Under Mr. Bush's plan, most operations of the national laboratories, which are now under the Department of Energy, would move to the new department, along with agencies that guard the borders, keep track of immigrants and respond to national emergencies.

"We're depending on you to develop the tools we need to lift the dark threat of terrorism for our nation," Mr. Bush told several hundred employees of the Argonne laboratory in a blazingly hot courtyard. "I'm here to look in the eyes of those who possess the genius and the creativity of the American people."

It was Mr. Bush's second trip in four days to rally the effort against terrorism. On Friday, he visited Fort Drum, N.Y., home of the Army's 10th Mountain Division, which helped rout the Taliban from power in Afghanistan and then cleared caves thought to be Al Qaeda hideouts.

But today's trip had a more specific purpose: Mr. Bush was trying to stop influential committees in Congress from picking apart his plan to consolidate government agencies in the new department.
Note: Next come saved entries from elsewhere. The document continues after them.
(* ===== verification/TestHost.v ===== *)
(** The crate's unit tests of its host side, run on the definitions: the HCI
    layer ([src/hci.rs]), bond records ([src/hw/bond_flash.rs]), and, over the
    AES of [Aes.v], address privacy ([src/ll/priv_.rs]) and pairing
    ([src/hw/smp.rs]). The last test of [smp.rs] compares with a
    point and a shared secret of P-256, which is an interface: it passes for any
    exchange with those values. *)

From stdpp Require Import base numbers list strings.
From S2P Require Import Prelude Errors EventQueue Hci BondStore Crypto Aes Smp SmpSc Testing.

#[local] Open Scope Z_scope.
#[local] Open Scope rust_scope.

(** ** HCI *)

(** [for b in bytes { if let Some(p) = f.feed(b) { out = Some(p) } }] *)
Definition feed_bytes (f : H4Framer) (bs : list Z)
    : outcome (H4Framer * option HciPacket) :=
  for_each bs (f, None) (fun b '(f, out) =>
    let! (f, p) := H4Framer_feed f b in
    Ret (f, match p with Some p => Some p | None => out end)).

Definition h4_bytes (packet_type : Z) (pkt : HciPacket) : outcome (list Z) :=
  let! bytes := set_idx (replicate 261 0) 0 packet_type in
  let! s := slice_to (hp_payload pkt) (hp_len pkt) in
  copy_at bytes 1 (1 + hp_len pkt) s.

Definition test_h4_frames_command_packets : outcome unit :=
  let f := H4Framer_new in
  let! pkt := HciPacket_command 0x08 0x000A [1] in
  let! bs := h4_bytes HCI_COMMAND pkt in
  let! (f, out) := feed_bytes f bs in
  let! p := some out in
  let! _ := assert_eq (hp_packet_type p) HCI_COMMAND in
  let! b0 := idx (hp_payload p) 0 in
  let! b1 := idx (hp_payload p) 1 in
  let! _ := assert_eq (b0 .| (b1 .<< 8)) 0x200A in
  let! b2 := idx (hp_payload p) 2 in
  assert_eq b2 1.

Definition test_h4_frames_event_packets : outcome unit :=
  let f := H4Framer_new in
  let! pkt := HciPacket_event 0x0E [1; 2; 3] in
  let! bs := h4_bytes HCI_EVENT pkt in
  let! (f, out) := feed_bytes f bs in
  let! p := some out in
  let! b0 := idx (hp_payload p) 0 in
  let! _ := assert_eq b0 0x0E in
  let! b2 := idx (hp_payload p) 2 in
  assert_eq b2 1.

Definition test_h4_frames_acl_packets : outcome unit :=
  let f := H4Framer_new in
  let! pkt := HciPacket_acl 0 [0x04; 0x00; 0x04; 0x00; 1; 2; 3] in
  let! bs := h4_bytes HCI_ACL_DATA pkt in
  let! (f, out) := feed_bytes f bs in
  let! p := some out in
  let! _ := assert_eq (hp_packet_type p) HCI_ACL_DATA in
  assert_eq (hp_len p) (4 + 7)%nat.

Definition is_none {A} (o : option A) : bool :=
  match o with Some _ => false | None => true end.

Definition test_hci_rejects_garbage_bytes : outcome unit :=
  let f := H4Framer_new in
  let! (f, p) := H4Framer_feed f 0x00 in
  let! _ := assert (is_none p) in
  let! (f, p) := H4Framer_feed f 0xAA in
  let! _ := assert (is_none p) in
  let! (f, p) := H4Framer_feed f 0xFF in
  assert (is_none p).

Definition test_event_queue_roundtrip : outcome unit :=
  let! hci := for_each (range 15) Hci_new (fun i hci =>
    let! p := HciPacket_event (u8 i) [u8 i] in
    Hci_push_event hci p) in
  let! hci := for_each (range 15) hci (fun i hci =>
    let! (hci, e) := Hci_next_event hci in
    let! evt := some e in
    let! b := idx (hp_payload evt) 0 in
    let! _ := assert_eq b (u8 i) in
    Ret hci) in
  let! (_, e) := Hci_next_event hci in
  assert (is_none e).

(** [while hci.next_event().is_some() { count += 1 }] *)
Fixpoint count_events (fuel : nat) (hci : Hci) (count : nat) : outcome nat :=
  match fuel with
  | O => Panic
  | S fuel =>
      let! (hci, e) := Hci_next_event hci in
      if is_none e then Ret count else count_events fuel hci (count + 1)%nat
  end.

Definition test_event_queue_never_exceeds_capacity : outcome unit :=
  let! hci := for_each (range 40) Hci_new (fun i hci =>
    let! p := HciPacket_event 0xEE [u8 i] in
    Hci_push_event hci p) in
  let! count := count_events 41 hci 0 in
  assert_eq count 16%nat.

Definition test_acl_packet_roundtrip : outcome unit :=
  let! pkt := HciPacket_acl 0x0042 [0x04; 0x00; 0x04; 0x00; 0x0A; 0x06; 0x00] in
  let! _ := assert_eq (hp_packet_type pkt) HCI_ACL_DATA in
  let! b0 := idx (hp_payload pkt) 0 in
  let! b1 := idx (hp_payload pkt) 1 in
  let! _ := assert_eq (b0 .| (b1 .<< 8)) 0x0042 in
  assert_eq (hp_len pkt) 11%nat.

Definition hci_tests : list (outcome unit) :=
  [test_h4_frames_command_packets; test_h4_frames_event_packets;
   test_h4_frames_acl_packets; test_hci_rejects_garbage_bytes;
   test_event_queue_roundtrip; test_event_queue_never_exceeds_capacity;
   test_acl_packet_roundtrip].

(** ** Bond records *)

Definition test_record_roundtrip : outcome unit :=
  let bond := mkBondInfo (replicate 6 0xAA) (replicate 16 0x11) (Some (replicate 16 0x22)) in
  let! rec := encode_record bond in
  let! _ := assert_eq (length rec) BOND_RECORD_LEN in
  let! d := decode_record rec in
  assert_eq d (Some bond).

Definition test_record_without_irk : outcome unit :=
  let bond := mkBondInfo [1; 2; 3; 4; 5; 6] (replicate 16 7) None in
  let! rec := encode_record bond in
  let! d := decode_record rec in
  assert_eq d (Some bond).

Definition test_empty_slot_decodes_to_none : outcome unit :=
  let rec := replicate BOND_RECORD_LEN 0 in
  let! d := decode_record rec in
  assert_eq d None.

Definition test_corrupted_trailer_decodes_to_none : outcome unit :=
  let bond := mkBondInfo (replicate 6 0xAA) (replicate 16 0x11) None in
  let! rec := encode_record bond in
  let! b := idx rec 40 in
  let! rec := set_idx rec 40 (b .^ 0xFF) in
  let! d := decode_record rec in
  assert_eq d None.

Definition bond_tests : list (outcome unit) :=
  [test_record_roundtrip; test_record_without_irk; test_empty_slot_decodes_to_none;
   test_corrupted_trailer_decodes_to_none].

(** ** Privacy and pairing, over AES *)

#[local] Existing Instance aes_crypto | 0.

Definition test_ah_matches_reference : outcome unit :=
  let irk := replicate 16 0 in
  let prand := [0x01; 0x02; 0x03] in
  let! h := ah irk prand in
  assert_eq h [0x96; 0x3C; 0xCC].

Definition test_generate_and_resolve_roundtrip : outcome unit :=
  let irk := replicate 16 0x11 in
  for_all [0; 1; 0x123456; 0xFFFFFF] (fun prand =>
    let! addr := generate_rpa irk prand in
    let! ok := resolve_rpa irk addr in
    assert ok).

Definition test_wrong_irk_does_not_resolve : outcome unit :=
  let irk := replicate 16 0x11 in
  let other := replicate 16 0x22 in
  let! addr := generate_rpa irk 0xABCDEF in
  let! ok := resolve_rpa other addr in
  assert (negb ok).

Definition test_rpa_has_random_type_bits : outcome unit :=
  let irk := replicate 16 0x11 in
  let! addr := generate_rpa irk 42 in
  let! b := idx addr 5 in
  assert_eq (b .>> 6) 1.

Definition test_c1_matches_reference : outcome unit :=
  let tk := replicate 16 0 in
  let! c := c1 tk (mkC1Inputs (replicate 16 0x01) (replicate 7 0x02) (replicate 7 0x03) 1 0
    (replicate 6 0x04) (replicate 6 0x05)) in
  assert_eq c [0xBD; 0xA1; 0xF6; 0xB0; 0xDE; 0x5F; 0x28; 0xB0;
               0xD6; 0x6E; 0x05; 0x32; 0xB9; 0xBA; 0xDE; 0xBA].

Definition test_s1_matches_reference : outcome unit :=
  let! s := s1 (replicate 16 0) (replicate 16 0x01) (replicate 16 0x02) in
  assert_eq s [0x97; 0x4B; 0xC0; 0x47; 0xDE; 0x83; 0x0A; 0x80;
               0x1A; 0x01; 0x4D; 0x94; 0x90; 0x9E; 0xE9; 0x85].

Definition test_pairing_exchange_roundtrip : outcome unit :=
  let '(a, req) := build_pairing_request Smp_new in
  let! (b, r) := handle_pairing_request Smp_new req in
  let! rsp := unwrap (Ret r) in
  let! (a, r) := handle_pairing_response a rsp in
  let! _ := unwrap (Ret r) in
  let ia := replicate 6 0xAA in
  let ra := replicate 6 0xBB in
  let! (a, conf_a) := build_confirm a 1 ia ra in
  let b := set_smp_ra ra (set_smp_ia ia (set_smp_iat 1 b)) in
  let! (b, r) := handle_confirm b conf_a in
  let! _ := unwrap (Ret r) in
  let! (b, conf_b) := build_confirm b 1 ia ra in
  let! (a, r) := handle_confirm a conf_b in
  let! _ := unwrap (Ret r) in
  let! rnd_a := build_random a in
  let! (b, r) := handle_random b rnd_a in
  let! rnd_b := unwrap (Ret r) in
  let! (a, r) := handle_random a rnd_b in
  let! _ := unwrap (Ret r) in
  let! _ := assert_eq (smp_stk a) (smp_stk b) in
  assert (negb (forallb (fun x => x =? 0) (smp_stk a))).

(** [hex32] and [hex16]. *)
Definition hex_digit (c : Ascii.ascii) : outcome Z :=
  let n := Z.of_N (Ascii.N_of_ascii c) in
  if (48 <=? n) && (n <=? 57) then Ret (n - 48)
  else if (97 <=? n) && (n <=? 102) then Ret (n - 87)
  else Panic.

Definition hex (len : nat) (h : string) : outcome (list Z) :=
  let cs := String.list_ascii_of_string h in
  for_each (seq 0 len) (replicate len 0) (fun i out =>
    let! a := idx cs (i * 2)%nat in
    let! b := idx cs (i * 2 + 1)%nat in
    let! x := hex_digit a in
    let! y := hex_digit b in
    set_idx out i (16 * x + y)).

Definition test_f5_matches_reference : outcome unit :=
  let! dhkey := hex 32 "5fd14503997d08fc21ec94741882e4ed665e1dba4ee4bdcc6cb61f1a177e9817" in
  let n1 := u8 <$> range 16 in
  let n2 := (fun i => u8 (i + 16)) <$> range 16 in
  let! a1 := set_idx (replicate 7 0xAA) 6 0 in
  let! a2 := set_idx (replicate 7 0xBB) 6 1 in
  let smp := set_smp_peer_nonce n2 (set_smp_sc_nonce n1 (set_smp_dhkey dhkey Smp_new)) in
  let! ltk := compute_ltk_sc smp n1 n2 a1 a2 in
  let! expected := hex 16 "36217fdd23fe9c5f8e401cfaaa464714" in
  assert_eq ltk expected.

Definition test_passkey_tk_layout : outcome unit :=
  let s := set_passkey Smp_new (Some 123456) in
  let! tk := tk s in
  let! h := slice_to tk 4 in
  let! _ := assert_eq h [0x40; 0xE2; 0x01; 0x00] in
  let! t := slice_from tk 4 in
  assert_eq t (replicate 12 0).

Definition smp_tests : list (outcome unit) :=
  [test_ah_matches_reference; test_generate_and_resolve_roundtrip;
   test_wrong_irk_does_not_resolve; test_rpa_has_random_type_bits;
   test_c1_matches_reference; test_s1_matches_reference;
   test_pairing_exchange_roundtrip; test_f5_matches_reference; test_passkey_tk_layout].

(** The test's secrets, and the shared secret it expects. *)
Definition secret_a : string := "1234567890123456789012345678901234567890123456789012345678901234".
Definition secret_b : string := "abcdefabcdefabcdefabcdefabcdefabcdefabcdefabcdefabcdefabcdefabcd".
Definition shared_ab : string := "5fd14503997d08fc21ec94741882e4ed665e1dba4ee4bdcc6cb61f1a177e9817".

Definition test_ecdh_and_f5_end_to_end `{!Crypto} : outcome unit :=
  let! sa := hex 32 secret_a in
  let! sb := hex 32 secret_b in
  let a := set_smp_own_private sa Smp_new in
  let b := set_smp_own_private sb Smp_new in
  let! pka := build_public_key a in
  let! pkb := build_public_key b in
  let! x := idx pka 0 in
  let! _ := assert_eq x SMP_PUBLIC_KEY in
  let! x := idx pka 1 in
  let! _ := assert_eq x 0xCA in
  let! (a, r) := handle_public_key a pkb in
  let! _ := unwrap (Ret r) in
  let! (b, r) := handle_public_key b pka in
  let! _ := unwrap (Ret r) in
  let! _ := assert_eq (smp_dhkey a) (smp_dhkey b) in
  let! k := hex 32 shared_ab in
  let! _ := assert_eq (smp_dhkey a) k in
  let! a1 := set_idx (replicate 7 0xAA) 6 0 in
  let! a2 := set_idx (replicate 7 0xBB) 6 1 in
  let a := set_smp_peer_nonce (replicate 16 9) (set_smp_sc_nonce (replicate 16 7) a) in
  let b := set_smp_peer_nonce (replicate 16 7) (set_smp_sc_nonce (replicate 16 9) b) in
  let n1 := replicate 16 7 in
  let n2 := replicate 16 9 in
  let! ka := compute_ltk_sc a n1 n2 a1 a2 in
  let! kb := compute_ltk_sc b n1 n2 a1 a2 in
  assert_eq ka kb.

(** ** The tests pass *)

Lemma hci_tests_pass : forallb passes hci_tests = true.
Proof. vm_compute. reflexivity. Qed.

Lemma bond_tests_pass : forallb passes bond_tests = true.
Proof. vm_compute. reflexivity. Qed.

Lemma smp_tests_pass : forallb passes smp_tests = true.
Proof. vm_compute. reflexivity. Qed.

(** With an exchange that has the values of the curve the test was made with. *)
Lemma ecdh_test_passes `{!Crypto} sa sb k :
  hex 32 secret_a = Ret sa -> hex 32 secret_b = Ret sb -> hex 32 shared_ab = Ret k ->
  p256_secret_ok sa = true -> p256_secret_ok sb = true ->
  p256_point_ok (p256_public sa) = true -> p256_point_ok (p256_public sb) = true ->
  p256_public sa !! 0%nat = Some 0xCA ->
  p256_ecdh sa (p256_public sb) = k -> p256_ecdh sb (p256_public sa) = k ->
  length sa = 32%nat -> length sb = 32%nat ->
  passes test_ecdh_and_f5_end_to_end = true.
Proof.
  intros Ea Eb Ek Sa Sb Pa Pb Hx Ka Kb La Lb. unfold test_ecdh_and_f5_end_to_end.
  rewrite Ea, Eb, !obind_Ret. cbv zeta.
  set (a := set_smp_own_private sa Smp_new). set (b := set_smp_own_private sb Smp_new).
  assert (Ha : wf_smp a) by (by repeat split). assert (Hb : wf_smp b) by (by repeat split).
  rewrite !build_public_key_Ret, !obind_Ret by done.
  assert (E : idx (announced a) 1 = Ret 0xCA) .
  { unfold idx, announced. change ((_ :: ?l) !! 1%nat) with (l !! 0%nat).
    change (smp_own_private a) with sa. by rewrite Hx. }
  change (idx (announced a) 0) with (Ret SMP_PUBLIC_KEY). rewrite obind_Ret.
  change (assert_eq SMP_PUBLIC_KEY SMP_PUBLIC_KEY) with (Ret tt). rewrite obind_Ret, E, obind_Ret.
  change (assert_eq 0xCA 0xCA) with (Ret tt). rewrite obind_Ret.
  rewrite !exchange_accepted by done. rewrite !obind_Ret. cbn [unwrap obind].
  change (smp_dhkey (paired_dh a ?p)) with (p256_ecdh sa p).
  change (smp_dhkey (paired_dh b ?p)) with (p256_ecdh sb p).
  change (smp_own_private a) with sa. change (smp_own_private b) with sb.
  rewrite Ka, Kb, assert_eq_refl, obind_Ret, Ek, obind_Ret, assert_eq_refl, obind_Ret.
  rewrite !set_idx_Ret, !obind_Ret by (cbn; lia).
  rewrite !compute_ltk_sc_Ret, !obind_Ret by done.
  change (smp_dhkey (set_smp_peer_nonce _ (set_smp_sc_nonce _ (paired_dh a ?p))))
    with (p256_ecdh sa p).
  change (smp_dhkey (set_smp_peer_nonce _ (set_smp_sc_nonce _ (paired_dh b ?p))))
    with (p256_ecdh sb p).
  by rewrite Ka, Kb, assert_eq_refl.
Qed.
Mr. Bush vigorously defended his proposal to give the secretary of homeland security broad powers to redirect millions of dollars to projects without Congressional approval, something the executive branch does not usually enjoy.

"We need the freedom to manage," Mr. Bush said. The Coast Guard must be part of the new department, he said, despite some movement in Congress to keep it in the Department of Transportation.

Mr. Bush took a brief tour of the laboratory to view technologies developed here and at sister laboratories, including Sandia and Los Alamos National Laboratories. It turned into something of a science fair for counterterrorism inventions, with Mr. Bush moving from exhibit to exhibit.

After the tour, Spencer Abraham, the secretary of energy, who oversees the laboratories, said, "I feel a little bit like Q in the old James Bond movies." He was referring to the fusty scientist who outfitted Bond for his missions.

But if Q's inventions were designed to get British agents out of lethal situations, Argonne's are intended to save cities.

One creates a computer model of what would happen to traffic, important buildings, the electric grid and natural gas pipelines if terrorists struck. Mr. Bush saw a simulation of an attack in the Dallas-Fort Worth area that would strike facilities and highways he knows from his days as governor of Texas.

The NEST teams from the Department of Energy, which detect and dismantle nuclear weapons, showed him their detection equipment. Scientists from Los Alamos showed off their system to track the identity and origin of a biological agent like anthrax.

The Argonne lab here has designed portable sensors that can detect a biological attack at outdoor events and the prototype of a system to warn of a chemical or biological attack in offices or subways. Argonne has also developed and licensed production of a foam to neutralize some biological and chemical agents.